» **WORK INSTRUCTION**: Give back, unchanged, each line from the one containing "(map tx_id txs)." through the last line of the entries below.

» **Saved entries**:
---

Lemma StronglySorted_firstn {A : Type} (R : A -> A -> Prop) n (l : list A) :
  StronglySorted R l -> StronglySorted R (firstn n l).
Proof.
  revert l. induction n as [|n IH]; intros [|x l] H; simpl; try constructor.
  - inversion H; subst. apply IH. assumption.
  - inversion H; subst. rewrite List.Forall_forall in *. intros y Hy.
    apply In_firstn in Hy. auto.
Qed.

Lemma StronglySorted_weaken {A : Type} (R S : A -> A -> Prop) (l : list A) :
  (forall a b, R a b -> S a b) -> StronglySorted R l -> StronglySorted S l.
Proof.
  intros HRS. induction 1 as [|x l Hl IH Hall]; constructor; [exact IH|].
  eapply List.Forall_impl; [|exact Hall]. intros b. apply HRS.
Qed.

(** The slice after [sort.Slice]: the deduplicated results, rearranged
    into non-increasing scores. *)
Lemma ranked_spec chan :
  let ranked := sort_Slice SearchResult score_greater (snd (merge chan)) in
  Permutation (snd (merge chan)) ranked /\
  List.NoDup (List.map URL ranked) /\
  StronglySorted (fun a b => (Score b <= Score a)%Q) ranked.
Proof.
  intros ranked.
  destruct (sort_Slice_spec SearchResult score_greater (snd (merge chan))
              score_greater_swo) as [Hp Ho].
  fold ranked in Hp, Ho. split; [exact Hp|]. split.
  - eapply Permutation_NoDup; [apply Permutation_map; exact Hp|].
    rewrite merge_first_seen. apply first_seen_NoDup.
  - eapply StronglySorted_weaken; [|exact Ho].
    intros a b. apply score_greater_false.
Qed.
Lemma after_rules_unmatched rs txs :
  List.NoDup (map tx_id txs) ->
  after_rules rs txs = List.filter (fun t => negb (matched rs t)) txs.
Proof.
  intros Hnd. unfold after_rules. apply filter_ext_in. intros t Ht.
  destruct (matched rs t) eqn:Hm; simpl.
  - apply bool_decide_eq_false. intros Hn. apply Hn.
    rewrite in_clasificadas, rules_loop_ids. apply in_map, filter_In. auto.
  - apply bool_decide_eq_true. rewrite in_clasificadas, rules_loop_ids.
    intros Hin. apply in_map_iff in Hin. destruct Hin as (t' & Hid & Hin).
    apply filter_In in Hin. destruct Hin as [Hin Hm'].
    assert (t' = t) by (eapply NoDup_map_eq; eauto). congruence.
Qed.

Lemma rules_partition rs txs :
  List.NoDup (map tx_id txs) ->
  Permutation (map transaccion_id (fst (rules_loop rs txs)) ++ map tx_id (after_rules rs txs))
              (map tx_id txs).
Proof.
  intros Hnd. rewrite rules_loop_ids, after_rules_unmatched by exact Hnd.
  rewrite <- map_app. apply Permutation_map, filter_split_perm.
Qed.

(** *** The history phase and the external phase *)

#[local] Arguments PyStr.take : simpl never.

---

» **WRITTEN RESPONSE**:
              (map tx_id txs).
Proof.
  intros Hnd. rewrite rules_loop_ids, after_rules_unmatched by exact Hnd.
  rewrite <- map_app. apply Permutation_map, filter_split_perm.
Qed.

(** *** The history phase and the external phase *)

#[local] Arguments PyStr.take : simpl never.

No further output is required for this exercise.